Traveling with an American passport, I did not need to apply for a visa when entering Ecuador the first time I visited. At the airport I got a tourist visa which was basically a stamp on my passport allowing me to stay in the country 90 days, within these 90 days I could leave the country and re-enter but the days I was out of the country would not be counted against my given 90 days which does make sense.

After my 90 days were up I left the country and went to Peru not thinking I would come back to Ecuador but as you know by now, I did end up coming back. I had to apply for a visa extension in Lima where they have the Ecuadorian embassy and the process was actually not as grueling as I assumed it would be, here is a list of the documents I needed for this process:

An original passport photo - Good thing before I started my travels I had taken 6 passport size pictures just incase I would need one and this came in handy at this particular time.
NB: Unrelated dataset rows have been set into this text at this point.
Lemma loop_items l k rest :
  (1 <= k)%nat -> Forall pitem_ok l ->
  forall nb br cl items f (s : S) code post ci nd la,
  elab_items nb br cl l = Some items -> balanced nb br cl ->
  (length code + length (items ≫= encode_item) < endbuf)%nat ->
  (length (items ≫= encode_item) <= length post)%nat ->
  (length (l ≫= render_item) + k <= f)%nat -> reads s ((l ≫= render_item) ++ rest) ->
  exists f' post' la' nb' cl', (k <= f')%nat /\
    length post = (length (items ≫= encode_item) + length post')%nat /\
    post' = drop (length (items ≫= encode_item)) post /\
    compile_loop f sed endbuf 0 (CState s (code ++ post) (length code) ci (Z.of_nat nb) nd la
      (Z.of_nat <$> br) (Z.of_nat cl))
    = compile_loop f' sed endbuf 0 (CState (after s (l ≫= render_item))
        ((code ++ (items ≫= encode_item)) ++ post') (length (code ++ (items ≫= encode_item)))
        ci nb' nd la' [] cl').
Proof.
  intros Hk Hl. induction Hl as [|i l Hi Hl IH]; intros nb br cl items f s code post ci nd la He Hg Hend Hpost Hf Hr.
  { simpl in He. destruct br; [|done]. injection He as <-. exists f, post, la, (Z.of_nat nb), (Z.of_nat cl).
    rewrite app_nil_r. done. }
  destruct (elab_cons _ _ _ _ _ _ He Hg) as (it & items' & nb' & br' & cl' & -> & Hit & He' & Hg').
  cbn [mbind list_bind] in Hend, Hpost, Hf, Hr |- *. rewrite length_app in Hend, Hpost, Hf |- *.
  rewrite <- app_assoc in Hr.
  destruct (split_post post (length (encode_item it))) as (old & post1 & -> & Hold); [lia|].
  rewrite length_app in Hpost |- *.
  destruct (loop_item i it nb br cl nb' br' cl' (length (l ≫= render_item) + k) ((l ≫= render_item) ++ rest)
    f s code old post1 ci nd la) as (f1 & Hf1 & ->); [done || lia..|].
  apply reads_app in Hr as [_ Hr]. rewrite after_app, (app_assoc code (encode_item it) post1), Hold.
  destruct (IH nb' br' cl' items' f1 (after s (render_item i)) (code ++ encode_item it) post1 ci nd
    (Some (length code))) as (f' & post' & la' & nb2 & cl2 & ? & ? & Hp & E); try done; [rewrite length_app; lia|lia|].
  rewrite length_app in E. exists f', post', la', nb2, cl2. split; [done|]. split; [lia|].
  split; [by rewrite <- drop_drop, <- Hold, drop_app_length|]. rewrite E.
  rewrite (app_assoc code (encode_item it)). by rewrite !length_app.
Qed.

(** The end of the pattern, with or without [$]. *)
Lemma loop_end (e : bool) f (s : S) code post ci nb nd la cl :
  let enc := (if e then [CDOL] else []) ++ [CCEOF] in
  (2 <= f)%nat -> (length code + length enc <= endbuf)%nat -> (length enc <= length post)%nat ->
  reads s ((if e then [ch_dollar] else []) ++ [0]) ->
  exists s' la', compile_loop f sed endbuf 0 (CState s (code ++ post) (length code) ci nb nd la [] cl)
    = Val (CState s' ((code ++ enc) ++ drop (length enc) post) (length (code ++ enc)) ci nb nd la' [] cl).
Proof.
  intros enc Hf Hend Hpost Hr. destruct f as [|[|f]]; [lia..|]. destruct e; simpl in enc, Hr; subst enc.
  - destruct post as [|x [|y post]]; simpl in Hpost, Hend; [lia..|].
    erewrite loop_continue by (apply turn_eol; [lia|done]).
    destruct Hr as (R1 & R2 & _). cbn [app].
    replace (length code + 1)%nat with (length (code ++ [CDOL])) by (by rewrite length_app).
    replace (code ++ CDOL :: y :: post) with ((code ++ [CDOL]) ++ y :: post) by (by rewrite <- app_assoc).
    destruct (turn_eof f endbuf sed (after s [ch_dollar]) (code ++ [CDOL]) y post ci nb nd
      (Some (length code)) cl) as [la' E]; [rewrite length_app; simpl; lia|done|].
    cbn [compile_loop]. rewrite E. cbn [mbind res_bind]. do 2 eexists. do 2 f_equal.
    + by rewrite <- !app_assoc.
    + by rewrite !length_app, <- Nat.add_assoc.
  - destruct post as [|x post]; simpl in Hpost, Hend; [lia..|].
    destruct (turn_eof (Datatypes.S f) endbuf sed s code x post ci nb nd la cl) as [la' E]; [lia|apply Hr|].
    cbn [compile_loop] in E |- *. rewrite E. cbn [mbind res_bind]. do 2 eexists. do 2 f_equal.
    + by rewrite <- app_assoc.
    + by rewrite length_app.
Qed.

(** A pattern that is not anchored does not begin like one. *)
Lemma render_head p :
  pattern_ok p -> anchored p = false ->
  exists c l, render p = c :: l /\ c <> 0 /\ c <> NL /\ c <> ch_caret.
Proof.
  intros [Hitems Hne] Ha. unfold render. rewrite Ha. cbn [app].
  destruct (pitems p) as [|i l]; [destruct Hne as [|[?|He]]; [congruence|done|]|].
  { rewrite He. by exists ch_dollar, []. }
  apply Forall_cons_1 in Hitems as [Hi _]. cbn [mbind list_bind]. rewrite <- app_assoc.
  destruct i as [a q| | |n]; cbn [render_item]; [|by do 2 eexists..].
  destruct Hi as [Hi _]. destruct a as [c| |neg els]; cbn [render_atom]; [|by do 2 eexists..].
  destruct (bool_decide (c ∈ specials)) eqn:Es; [by do 2 eexists|].
  destruct (Z.eqb_spec c NL); [by do 2 eexists|].
  apply bool_decide_eq_false in Es. unfold specials in Es. rewrite !not_elem_of_cons in Es.
  exists c. eexists. split; [done|]. simpl in Hi. split; [lia|]. tauto.
Qed.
Written Petition directed at consulate - I had to write a petition letter stating why I wanted to come back to Ecuador and indicating what type of visa I wanted, in my case it was the 12-X visa which would allow me to get back into Ecuador for another 90 days. I kept my letter short and specific, you don't need to write too much. Point to note though, this petition letter has to be in Spanish and if your Spanish is a bit shaky you can always use google translate to help you out.

Original Passport - This is self explanatory but keep in mind that your passport has to be valid for at least 6 months so check up on the expiration date to make sure you are good. I have a few years on mine before it expires so I was all good to go.

Copy of Passport page with photo and entry stamps - Make a copy of your passport page that has your photo and details. Also make a copy of the page that has the stamps you got when you entered and left Ecuador. The copy can be in color or black and white, I had mine in color but also included a black and white copy just in case.

Copy of flight out of Ecuador - I had to provide evidence of my flight out of Ecuador once my 90 days were up. This part was a bit tricky because I didn't have exact dates of when I was going to leave Ecuador and I wasn't sure if I would leave the country by bus or flight. Good thing I came to find out that you can go to the Copa Airlines website and make a flight reservation without paying and this can be your evidence of your flight out of the country. The reservation is held for 24 hours (or is it 48 hours?) by the airline and if you don't pay it's canceled, you don't even need to provide any billing information. Once I made my reservation I printed out the page and used it as evidence of my flight out of the country. I also included a copy of my flight into the country.

Bank Statement - You have to provide evidence showing that you will be able to support yourself while in Ecuador so a copy of the latest bank statement is needed as proof of your financial means.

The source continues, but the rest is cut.